Regional Perspective
Kazakhstan's minister for AI and digital development framed WAICO's creation as moving the focus "from declarations to practical collaboration" and emphasized that nations now vie for technology, talent, computing power, data, and the opportunity to influence international AI standards. Indonesia's government sent its coordinating minister for economic affairs to sign the agreement, with the delegation statement describing WAICO as a forum for governance, ethical standards, and collaborative AI development. Pakistan's foreign ministry formally declared its participation. Indian officials and analysts have cautioned that WAICO could shape the new global AI order and that democratic nations should remain vigilant about its governance implications. India remains skeptical of the people-centered pitch from China and Russia given their authoritarian governance. Regional media in non-member democracies such as Australia and Japan did not formally join, reflecting alignment with the U.S.-led Pax Silica framework instead.

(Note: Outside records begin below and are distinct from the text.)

(* ===== verification/HostExec.v ===== *)
(** * Commands on the host: their environment, their race and their output

    Models [crates/sandbox-driver-host/src/exec.rs]: the environment a command starts from,
    the pumps of its output, the race of a running command against its stops, its timeout,
    its pumps and its exit, the result put together of them, and the supervisor of a process
    with open pipes. The stop grace around the race is [Grace]'s, the child and its
    group are [Fence]'s and [Sentinel]'s.

    A future is the instant at which it resolves, or none. The race's [select!] is biased:
    it wakes some time after a branch is ready and takes the first ready one in the
    order of the source; how late it wakes is an oracle's. When a command exits and its
    pipes end may depend on whether, and when, it was sent TERM. *)

From S2P Require Import Prelude Text Sanitize Capture Exec Errors Sentinel.

#[local] Open Scope string_scope.
#[local] Open Scope list_scope.
#[local] Open Scope Z_scope.

(** ** The environment *)

Definition BASH_ENV_VAR : string := "BASH_ENV".

Definition ENV_SAFELIST : list string :=
  ["PATH"; "HOME"; "USER"; "SHELL"; "LANG"; "TERM"; "TMPDIR"; "GOPATH"; "CARGO_HOME"; "NVM_DIR"].

Definition secret_suffixes : list string := ["_api_key"; "_secret"; "_token"; "_password"; "_credential"].

Definition ends_with (suffix s : string) : bool := match strip_suffix suffix s with Some _ => true | None => false end.

Section Environment.
(** [str::to_lowercase], and whether an inherited string is UTF-8. *)
Context (to_lowercase : string -> string) (is_utf8 : string -> bool).

Definition inherited_var_is_sensitive (key : string) : bool :=
  if bool_decide (key ∈ ENV_SAFELIST) then false
  else existsb (fun suffix => ends_with suffix (to_lowercase key)) secret_suffixes.

Definition inherit (env : gmap string string) (var : string * string) : gmap string string :=
  let '(key, value) := var in
  if is_utf8 key && is_utf8 value && negb (String.eqb key BASH_ENV_VAR) && negb (inherited_var_is_sensitive key)
  then <[key := value]> env else env.

Definition overlay (env : gmap string string) (var : string * string) : gmap string string :=
  let '(key, value) := var in if String.eqb key BASH_ENV_VAR then env else <[key := value]> env.

(** [effective_env], of what the process inherited. *)
Definition effective_env (vars : list (string * string)) (base_env : gmap string string) : gmap string string :=
  foldl overlay (foldl inherit ∅ vars) (map_to_list base_env).

(** What a command is given: [spawn_command]'s environment. *)
Definition command_env (vars : list (string * string)) (base_env env : gmap string string) : gmap string string :=
  env ∪ effective_env vars base_env.
End Environment.

(** ** The pumps *)

Inductive PumpError := SinkFailed | ReadFailed (error : string).

Record OutputPump := mkPump {
  sanitizer : OutputSanitizer;
  capture : OutputCaptureBuffer;
  delivered : list bytes;
  progress : nat;
}.

Definition pump_new (p : OutputSanitization) (limit : option nat) : OutputPump := mkPump (Sanitize.new p) (Capture.new limit) [] 0.

Section Pump.
(** The sink, if there is one, refuses some of its calls. *)
Context (sink : option (nat -> bool)).

Definition deliver (p : OutputPump) (chunk : bytes) : OutputPump * result unit PumpError :=
  let captured := mkPump (sanitizer p) (Capture.push (capture p) chunk) (delivered p) (progress p) in
  match sink, chunk with
  | Some accepts, _ :: _ =>
      (mkPump (sanitizer captured) (capture captured) (delivered captured ++ [chunk]) (progress captured),
       if accepts (length (delivered captured)) then Ok tt else Err SinkFailed)
  | _, _ => (captured, Ok tt)
  end.

(** [OutputPump::run] over what the pipe's reads return: bytes, none at the end, or an
    error. [None] is a pump whose pipe is still open. *)
Fixpoint pump_run (p : OutputPump) (reads : list (result bytes string)) : OutputPump * option (result unit PumpError) :=
  match reads with
  | [] => (p, None)
  | Err error :: _ => (p, Some (Err (ReadFailed error)))
  | Ok [] :: _ =>
      let '(s, chunk) := Sanitize.finish (sanitizer p) in
      let '(p, r) := deliver (mkPump s (capture p) (delivered p) (progress p)) chunk in (p, Some r)
  | Ok read :: reads =>
      let '(s, chunk) := Sanitize.push (sanitizer p) read in
      let '(p, r) := deliver (mkPump s (capture p) (delivered p) (S (progress p))) chunk in
      match r with Ok _ => pump_run p reads | Err e => (p, Some (Err e)) end
  end.
End Pump.

(** ** The race *)

Inductive Phase := Running | Draining (status : ExitStatus) (seen : nat) (deadline : Z).

Record Race := mkRace {
  now : Z;
  term_sent : option Z;
  pump_outcome : option (result unit PumpError);
  phase : Phase;
}.

(** [decided] is the instant the race was decided at; a kill takes time after it. *)
Record Raced := mkRaced {
  rc_termination : Termination;
  rc_status : ExitStatus;
  rc_outcome : option (result unit PumpError);
  decided : Z;
  group_killed : bool;
}.

Inductive branch := KillFired | TimedOutFired | Termed | Pumped | Exited_ | DrainDeadline.

Inductive race_end := Settled (r : Raced) | WaitFailed (error : string) | Pending (r : Race) | OutOfFuel.

Definition natural_termination (term_fired : bool) : Termination := if term_fired then Cancelled else Exited.

Definition fired {A} (o : option A) : bool := match o with Some _ => true | None => false end.

Section RaceDef.
Context (killed termed timeout : option Z) (drain_grace : Z).
(** When the process ends, and how; when both pumps have; the chunks read by an instant:
    each given the instant TERM was sent, if it was. *)
Context (exits : option Z -> option (Z * result ExitStatus string)) (pumps : option Z -> option (Z * result unit PumpError)).
Context (read_by : option Z -> Z -> nat).
(** What is awaited of a process after its group was killed. *)
Context (reaped : Race -> result ExitStatus string).
(** How late a turn wakes. *)
Context (late : Race -> N).

Definition branches : list branch := [KillFired; TimedOutFired; Termed; Pumped; Exited_; DrainDeadline].

(** When a branch resolves, if it is enabled. *)
Definition instant (r : Race) (b : branch) : option Z :=
  match b with
  | KillFired => killed
  | TimedOutFired => timeout
  | Termed => match term_sent r with None => termed | Some _ => None end
  | Pumped => match pump_outcome r with None => fst <$> pumps (term_sent r) | Some _ => None end
  | Exited_ => match phase r with Running => fst <$> exits (term_sent r) | Draining _ _ _ => None end
  | DrainDeadline => match phase r with Running => None | Draining _ _ deadline => Some deadline end
  end.

Definition earliest (a b : option Z) : option Z :=
  match a, b with Some x, Some y => Some (Z.min x y) | Some x, None => Some x | None, b => b end.

(** The instant a turn takes place: some time after the first branch is ready. *)
Definition wakes (r : Race) : option Z :=
  (fun t => Z.max (now r) t + Z.of_N (late r)) <$> foldr (fun b acc => earliest (instant r b) acc) None branches.

Definition due (r : Race) (t : Z) (b : branch) : bool :=
  match instant r b with Some i => i <=? t | None => false end.

(** [Phase::stop]. *)
Definition phase_stop (r : Race) (t : Z) (why : Termination) : race_end :=
  match phase r with
  | Running => match reaped r with Ok status => Settled (mkRaced why status (pump_outcome r) t true) | Err e => WaitFailed e end
  | Draining status _ _ => Settled (mkRaced why status (pump_outcome r) t true)
  end.

(** The break of a process that ended on its own. *)
Definition natural (r : Race) (t : Z) (status : ExitStatus) : race_end :=
  Settled (mkRaced (natural_termination (fired (term_sent r))) status (pump_outcome r) t false).

(** One arm of the [select!]: [inl] goes on. *)
Definition turn (r : Race) (t : Z) (b : branch) : Race + race_end :=
  match b with
  | KillFired => inr (phase_stop r t Killed)
  | TimedOutFired => inr (phase_stop r t TimedOut)
  | Termed => inl (mkRace t (Some t) (pump_outcome r) (phase r))
  | Pumped =>
      match pumps (term_sent r) with
      | Some (_, outcome) =>
          let r := mkRace t (term_sent r) (Some outcome) (phase r) in
          match outcome with
          | Err _ => inr (phase_stop r t Cancelled)
          | Ok _ => match phase r with Draining status _ _ => inr (natural r t status) | Running => inl r end
          end
      | None => inl r
      end
  | Exited_ =>
      match exits (term_sent r) with
      | Some (_, Err e) => inr (WaitFailed e)
      | Some (_, Ok status) =>
          if fired (pump_outcome r) then inr (natural r t status)
          else inl (mkRace t (term_sent r) (pump_outcome r) (Draining status (read_by (term_sent r) t) (t + drain_grace)))
      | None => inl r
      end
  | DrainDeadline =>
      match phase r with
      | Draining status seen _ =>
          let read := read_by (term_sent r) t in
          if (read =? seen)%nat then inr (natural r t status)
          else inl (mkRace t (term_sent r) (pump_outcome r) (Draining status read (t + drain_grace)))
      | Running => inl r
      end
  end.

Definition select (r : Race) : option (Z * branch) :=
  match wakes r with
  | None => None
  | Some t => match List.find (due r t) branches with Some b => Some (t, b) | None => None end
  end.

Fixpoint race (fuel : nat) (r : Race) : race_end :=
  match fuel with
  | O => OutOfFuel
  | S fuel =>
      match select r with
      | None => Pending r
      | Some (t, b) => match turn r t b with inl r => race fuel r | inr e => e end
      end
  end.
End RaceDef.

Definition race_start (at_ : Z) : Race := mkRace at_ None None Running.

(** ** The result *)

Definition cut (drain_truncated : bool) (s : CaptureStats) : CaptureStats :=
  if drain_truncated then mkStats (observed_bytes s) (retained_bytes s) (omitted_bytes s) true else s.

Definition assemble_result (t : Termination) (status : ExitStatus) (d : Z) (drain_truncated : bool)
    (stdout_capture stderr_capture : OutputCaptureBuffer) : ExecStreamingResult :=
  let '(stdout_bytes, stdout_stats) := into_parts stdout_capture in
  let '(stderr_bytes, stderr_stats) := into_parts stderr_capture in
  let r := exec_result t status d in
  mkStreaming (mkResult stdout_bytes stderr_bytes (exit_code r) (res_signal r) (res_termination r) (duration r))
    true true (cut drain_truncated stdout_stats) (cut drain_truncated stderr_stats) no_loss.

Inductive exec_error := Waiting (e : string) | Stdin (e : stdin_error) | Reading (e : string).
Lemma recover_ok fuel (state : Generation) w w' log :
  perform (recover_container_target from_slice fuel out (bool_decide (state = Restarted))) w = (w', log, Ok tt) -> recovered state log.
Proof.
  unfold recover_container_target. intros (w3 & log5 & primary & log6 & (rp & -> & Hp)%inspect_ok & Hr & ->)%perform_bind_ok.
  apply perform_bind_ok in Hr as (w4 & log7 & id & log8 & Hid & Hr & ->).
  apply perform_bind_ok in Hr as (w5 & log9 & [] & log10 & Hsw & Hr & ->).
  apply perform_bind_ok in Hr as (w6 & log11 & [] & log12 & Hs & Hr & ->).
  apply perform_bind_ok in Hr as (w7 & log13 & [] & log14 & H13 & H14 & ->).
  apply cli_run_ok in H13 as (r1 & -> & Hr1). apply cli_run_ok in H14 as (r2 & -> & Hr2). unfold clift in Hid. cbn in Hid. injection Hid as <- <- Hid.
  exists ([DidExec (docker_command (inspect_args CONTAINER_NAME)) (Some (Ok rp))] ++ log9 ++ log11), r1, r2.
  split; [by rewrite <- !app_assoc|]. split; [done|]. split; [done|]. exists rp, primary, id.
  split; [set_solver|]. split; [done|]. split; [done|]. split.
  - intros ->. rewrite bool_decide_eq_true_2 in Hsw by done. eapply swept_sub; [|by eapply sweep_ok]. set_solver.
  - intros network Hl. unfold primary_label in Hl. rewrite Hl in Hs.
    apply restart_ok in Hs as (rs & Hrs & Hall). exists rs. split; [unfold list_args; set_solver|]. intros s Hin. destruct (Hall s Hin) as [Hd He].
    split; [eapply did_run_sub; [|exact Hd]|eapply seen_healthy_sub; [|exact He]]; set_solver.
Qed.

End Readiness.

(** ** The wait for health ends *)

Section HealthEnds.
Context {W : Type} `{Machine W} (from_slice : bytes -> result (list json) string).
(** Time passes at least as a pause says, and never goes back. *)
Hypothesis exec_later : forall via spec limit w, m_clock w <= m_clock (fst (m_exec via spec limit w)).
Hypothesis sleep_later : forall d w, m_clock w + d <= m_clock (m_sleep d w).

Definition polls (left : Z) : nat := Z.to_nat ((left + 249) / 250).

Lemma polls_less a b c : a <= b -> b < c -> forall d, b + 250 <= d -> (polls (c - d) < polls (c - a))%nat.
Proof.
  intros Hab Hbc d Hd. unfold polls. pose proof (Z.div_le_lower_bound (c - a + 249) 250 1 ltac:(lia) ltac:(lia)).
  pose proof (Z.div_le_mono (c - d + 249) (c - a + 249 + -1 * 250) 250 ltac:(lia) ltac:(lia)) as Hm. rewrite Z.div_add in Hm by lia. lia.
Qed.
(** [C7] For a peak list of length N and [fanout_size >= 1],
    [form_fingerprints] returns exactly N groups, one per anchor index in
    list order.  The group of anchor [i] has [min (i + fanout_size) (N - 1) - i]
    entries: for every partner index [j] with
    [i + 1 <= j <= min (i + fanout_size) (N - 1)] its entry at position
    [j - (i + 1)] is the key [(freq_i, freq_j, time_j - time_i)] paired with
    the anchor time [time_i].  On the peak list [(2,0); (5,1); (1,2); (2,2)]
    with [fanout_size = 2] the groups have lengths [2; 2; 1; 0] and the keys
    of the first group are [(2,5,1); (2,1,2)]. *)
Theorem form_fingerprints_groups (cfg : configs) (peaks : list (Z * Z)) :
  (1 <= fanout_size cfg)%Z ->
  length (form_fingerprints cfg peaks) = length peaks /\
  (forall (i : nat) (anchor : Z * Z),
      peaks !! i = Some anchor ->
      exists group,
        form_fingerprints cfg peaks !! i = Some group /\
        Z.of_nat (length group) =
          (Z.min (Z.of_nat i + fanout_size cfg) (Z.of_nat (length peaks) - 1) - Z.of_nat i)%Z /\
        forall (j : nat) (partner : Z * Z),
          (Z.of_nat i + 1 <= Z.of_nat j
             <= Z.min (Z.of_nat i + fanout_size cfg) (Z.of_nat (length peaks) - 1))%Z ->
          peaks !! j = Some partner ->
          group !! (j - (i + 1))%nat =
            Some ((fst anchor, fst partner, (snd partner - snd anchor)%Z), snd anchor)) /\
  (let groups := form_fingerprints example_cfg example_peaks in
   map length groups = [2; 2; 1; 0]%nat /\
   map fst <$> head groups = Some [(2, 5, 1); (2, 1, 2)]%Z).
Proof.
  intros Hf. split; [|split].
  - unfold form_fingerprints. by rewrite length_imap.
  - intros i anchor Hi. unfold form_fingerprints.
    rewrite list_lookup_imap, Hi. simpl. eexists. split; [reflexivity|].
    rewrite fanout_group_forward by done.
    apply lookup_lt_Some in Hi as Hlt.
    split.
    + rewrite length_map, length_take, length_drop. lia.
    + intros j partner Hj Hp.
      rewrite list_lookup_fmap, lookup_take_lt by lia.
      rewrite lookup_drop.
      replace (S i + (j - (i + 1)))%nat with j by lia.
      by rewrite Hp.
  - vm_compute. done.
Qed.

Lemma form_fingerprints_groups_witness :
  (1 <= fanout_size example_cfg)%Z /\
  length (form_fingerprints example_cfg example_peaks) = length example_peaks.
Proof.
  split; [simpl; lia|].
  apply (form_fingerprints_groups example_cfg example_peaks). simpl. lia.
Defined.

Lemma StronglySorted_lookup_rel {A : Type} (R : A -> A -> Prop) (l : list A) (i j : nat) (x y : A) :
  StronglySorted R l -> (i < j)%nat -> l !! i = Some x -> l !! j = Some y -> R x y.
Proof.
  intros Hs. revert i j. induction Hs as [|a l Hs IH Hall]; intros i j Hij Hx Hy.
  - by rewrite lookup_nil in Hx.
  - destruct j as [|j]; first lia.
    destruct i as [|i]; simpl in *.
    + injection Hx as <-. eapply (proj1 (List.Forall_forall _ _) Hall).
      apply list_elem_of_In. eapply list_elem_of_lookup_2. exact Hy.
    + eapply IH; [|exact Hx|exact Hy]. lia.
Qed.

(** [C8] For a peak list in ascending time order and [fanout_size >= 1],
    every entry of every group is the encoding of the anchor at index [i]
    with a partner at a strictly greater index [j = i + 1 + k], and the time
    difference in its key is not negative. *)
Theorem form_fingerprints_forward_only (cfg : configs) (peaks : list (Z * Z))
    (i k : nat) (group : list (Z * Z * Z * Z)) (key : Z * Z * Z) (anchor_time : Z) :
  (1 <= fanout_size cfg)%Z ->
  StronglySorted time_le peaks ->
  form_fingerprints cfg peaks !! i = Some group ->
  group !! k = Some (key, anchor_time) ->
  exists (j : nat) (anchor partner : Z * Z),
    (i < j)%nat /\ j = (i + 1 + k)%nat /\
    peaks !! i = Some anchor /\ peaks !! j = Some partner /\
    key = _form_pair_encoding anchor partner /\
    anchor_time = snd anchor /\
    (0 <= snd key)%Z.
Proof.
  intros Hf Hsorted Hgroup Hentry.
  unfold form_fingerprints in Hgroup.
  rewrite list_lookup_imap in Hgroup.
  destruct (peaks !! i) as [anchor|] eqn:Hanchor; simpl in Hgroup; [|done].
  injection Hgroup as <-.
  rewrite fanout_group_forward in Hentry by done.
  rewrite list_lookup_fmap in Hentry.
  destruct (take _ _ !! k) as [partner|] eqn:Hpartner; simpl in Hentry; [|done].
  injection Hentry as <- <-.
  apply lookup_take_Some in Hpartner as [Hpartner _].
  rewrite lookup_drop in Hpartner.
  exists (i + 1 + k)%nat, anchor, partner.
  replace (S i + k)%nat with (i + 1 + k)%nat in Hpartner by lia.
  repeat split; try done; try lia.
  simpl.
  assert (time_le anchor partner) as Hle.
  { eapply (StronglySorted_lookup_rel time_le peaks i (i + 1 + k)); eauto. lia. }
  unfold time_le in Hle. lia.
Qed.

Lemma form_fingerprints_forward_only_witness :
  exists (j : nat) (anchor partner : Z * Z),
    (0 < j)%nat /\ j = (0 + 1 + 1)%nat /\
    example_peaks !! 0%nat = Some anchor /\
    example_peaks !! j = Some partner /\
    (2, 1, 2)%Z = _form_pair_encoding anchor partner /\
    0%Z = snd anchor /\
    (0 <= snd (2, 1, 2)%Z)%Z.
Proof.
  apply (form_fingerprints_forward_only example_cfg
           example_peaks 0 1
           [((2, 5, 1), 0); ((2, 1, 2), 0)]%Z (2, 1, 2)%Z 0%Z).
  - vm_compute. discriminate.
  - repeat (constructor; [|repeat constructor; unfold time_le; simpl; lia]).
    constructor.
  - reflexivity.
  - reflexivity.
Defined.

(** ** Peak extraction: [_peaks] *)

Lemma Qlt_bool_iff (x y : Q) : Qlt_bool x y = true <-> (x < y)%Q.
Proof.
  unfold Qlt_bool. rewrite negb_true_iff.
  split.
  - intros H. apply Qnot_le_lt. intros Hle. apply Qle_bool_iff in Hle. congruence.
  - intros H. destruct (Qle_bool y x) eqn:E; [|done].
    apply Qle_bool_iff in E. lra.
Qed.

Lemma Qle_bool_false_iff (x y : Q) : Qle_bool x y = false <-> (y < x)%Q.
Proof.
  rewrite <- Qlt_bool_iff. unfold Qlt_bool. by rewrite negb_true_iff.
Qed.

Lemma peaks_fold_filter data_2d offsets amp_min (cells : list (Z * Z)) (acc : list (Z * Z)) :
  fold_left (peaks_step data_2d offsets amp_min) cells acc =
    acc ++ map swap_pair (List.filter (is_peak data_2d offsets amp_min) cells).
Proof.
  revert acc. induction cells as [|[c r] cells IH]; intros acc; simpl.
  - by rewrite app_nil_r.
  - rewrite IH. unfold is_peak at 2. simpl.
    destruct (Qle_bool _ amp_min); simpl; [done|].
    destruct (neighbor_scan _ _ _ _); simpl; [|done].
    by rewrite <- app_assoc.
Qed.

Lemma peaks_filter data_2d ro co amp_min :
  _peaks data_2d ro co amp_min =
    map swap_pair (List.filter (is_peak data_2d (zip ro co) amp_min)
                               (ndindex (shape1 data_2d) (shape0 data_2d))).
Proof. unfold _peaks. by rewrite peaks_fold_filter. Qed.

Lemma in_ndindex (n0 n1 : nat) (a b : Z) :
  In (a, b) (ndindex n0 n1) <->
  (0 <= a < Z.of_nat n0)%Z /\ (0 <= b < Z.of_nat n1)%Z.
Proof.
  unfold ndindex. rewrite in_flat_map. split.
  - intros (i & Hi & Hab). apply in_map_iff in Hab as (j & Heq & Hj).
    apply in_seq in Hi. apply in_seq in Hj. injection Heq as <- <-. lia.
  - intros [Ha Hb]. exists (Z.to_nat a). split; [apply in_seq; lia|].
    apply in_map_iff. exists (Z.to_nat b). split; [f_equal; lia|apply in_seq; lia].
Qed.

Lemma neighbor_scan_true data_2d r c offsets :
  neighbor_scan data_2d r c offsets = true <->
  forall dr dc, In (dr, dc) offsets -> (dr, dc) <> (0, 0)%Z ->
    in_bounds data_2d (r + dr) (c + dc) ->
    ~ (getitem 0%Q data_2d r c < getitem 0%Q data_2d (r + dr) (c + dc))%Q.
Proof.
  induction offsets as [|[dr dc] rest IH]; simpl.
  - split; [intros _ ? ? []|done].
  - destruct ((dr =? 0)%Z && (dc =? 0)%Z)%bool eqn:Hz.
    { rewrite IH. apply andb_true_iff in Hz as [?%Z.eqb_eq ?%Z.eqb_eq]. subst.
      split; intros H dr dc.
      - intros [[= <- <-]|Hin]; [done|by apply H].
      - intros Hin. apply H. by right. }
    assert ((dr, dc) <> (0, 0)%Z) as Hnz.
    { intros [= -> ->]. by rewrite !Z.eqb_refl in Hz. }
    destruct ((0 <=? r + dr)%Z && (r + dr <? Z.of_nat (shape0 data_2d))%Z)%bool eqn:Hr; simpl.
    2:{ rewrite IH. split; intros H dr' dc'.
        - intros [[= <- <-]|Hin]; [|by apply H].
          intros _ [Hb _]. exfalso. apply andb_false_iff in Hr. lia.
        - intros Hin. apply H. by right. }
    destruct ((0 <=? c + dc)%Z && (c + dc <? Z.of_nat (shape1 data_2d))%Z)%bool eqn:Hc; simpl.
    2:{ rewrite IH. split; intros H dr' dc'.
        - intros [[= <- <-]|Hin]; [|by apply H].
          intros _ [_ Hb]. exfalso. apply andb_false_iff in Hc. lia.
        - intros Hin. apply H. by right. }
    destruct (Qlt_bool _ _) eqn:Hlt.
    + split; [done|]. intros H. exfalso.
      apply Qlt_bool_iff in Hlt. apply (H dr dc); [by left|done| |done].
      apply andb_true_iff in Hr, Hc. unfold in_bounds. lia.
    + rewrite IH. split; intros H dr' dc'.
      * intros [[= <- <-]|Hin]; [|by apply H].
        intros _ _ Hlt'. apply Qlt_bool_iff in Hlt'. congruence.
      * intros Hin. apply H. by right.
Qed.
(** X16.  A negative maximum -k is a slice from the end: the last k
    links are left out, and nothing is attempted when there are k
    links or fewer. *)
Theorem negative_maximum_drops_last (get : pystr -> response) (today now : pystr)
    (writable : pystr -> bool) (policy_links : list pystr) (output_dir : pystr)
    (n : Z) (d : disk) :
  policy_links <> [] -> (n < 0)%Z ->
  let result :=
    scrape_all_policies get today now writable policy_links output_dir (Some n) d in
  attempted (snd result)
  = firstn (length policy_links - Z.to_nat (- n)) policy_links
  /\ total (fst result) = length policy_links - Z.to_nat (- n)
  /\ success (fst result) + failed (fst result) = length policy_links - Z.to_nat (- n).
Proof.
  intros Hne Hn. cbv zeta.
  destruct (run_attempts get today now writable policy_links output_dir (Some n) d Hne)
    as [Ha Ht].
  assert (Hl : limit_links policy_links (Some n)
               = firstn (length policy_links - Z.to_nat (- n)) policy_links).
  { unfold limit_links, max_is_set, slice_to.
    destruct (Z.eqb_spec n 0); [lia|]. cbn [negb].
    destruct (Z.leb_spec 0 n); [lia|reflexivity]. }
  rewrite Ha, Ht, Hl, length_firstn.
  assert (Hmin : Nat.min (length policy_links - Z.to_nat (- n)) (length policy_links)
                 = length policy_links - Z.to_nat (- n)) by lia.
  rewrite Hmin. repeat split.
  destruct policy_links as [|u rest]; [congruence|].
  unfold scrape_all_policies. cbn [fst success failed].
  destruct (scrape_loop_counts get today now writable output_dir
              (limit_links (u :: rest) (Some n)) (start d)) as [_ Hc].
  cbv zeta in Hc. cbn [start success_count failed_count] in Hc.
  rewrite Hc, Hl, length_firstn. lia.
Qed.

Lemma negative_maximum_drops_last_witness :
  let result :=
    scrape_all_policies failing_get [] [] (fun _ => true)
      [py "a"; py "b"; py "c"] (py "out") (Some (-1)%Z) [] in
  attempted (snd result)
  = firstn (length [py "a"; py "b"; py "c"] - Z.to_nat (- (-1))) [py "a"; py "b"; py "c"]
  /\ total (fst result) = length [py "a"; py "b"; py "c"] - Z.to_nat (- (-1))
  /\ success (fst result) + failed (fst result)
     = length [py "a"; py "b"; py "c"] - Z.to_nat (- (-1)).
Proof.
  apply (negative_maximum_drops_last failing_get [] [] (fun _ => true)
           [py "a"; py "b"; py "c"] (py "out") (-1)%Z []).
  - discriminate.
  - reflexivity.
Defined.

(** X17.  Without a maximum, every discovered link is attempted once,
    in the order of the list, and the total is the number of links. *)
Theorem no_maximum_attempts_all (get : pystr -> response) (today now : pystr)
    (writable : pystr -> bool) (policy_links : list pystr) (output_dir : pystr)
    (d : disk) :
  let result :=
    scrape_all_policies get today now writable policy_links output_dir None d in
  attempted (snd result) = policy_links
  /\ total (fst result) = length policy_links.
Proof.
  cbv zeta. destruct policy_links as [|u rest].
  - split; reflexivity.
  - apply (run_attempts get today now writable (u :: rest) output_dir None d).
    discriminate.
Qed.




Lemma limit_links_incl (policy_links : list pystr) (max_policies : option Z) (u : pystr) :
  In u (limit_links policy_links max_policies) -> In u policy_links.
Proof.
  assert (K : forall n, In u (firstn n policy_links) -> In u policy_links).
  { intro n. revert policy_links. induction n as [|n IH]; intros [|x l] H;
      try destruct H.
    - now left.
    - right. exact (IH _ H). }
  unfold limit_links, slice_to. destruct max_policies as [n|]; [|auto].
  destruct (max_is_set (Some n)); [|auto].
  destruct (0 <=? n)%Z; apply K.
Qed.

The opening ceremony featured keynote addresses by leaders from Kazakhstan, Cambodia and Thailand, with their collective voice laying bare what developing nations genuinely pursue in AI governance — a shared vision that the future of AI should be shaped through broader international participation, with developing countries able to access opportunities created by technological progress, framing AI governance ultimately as about ensuring innovation becomes a driver of development rather than geopolitical rivalry.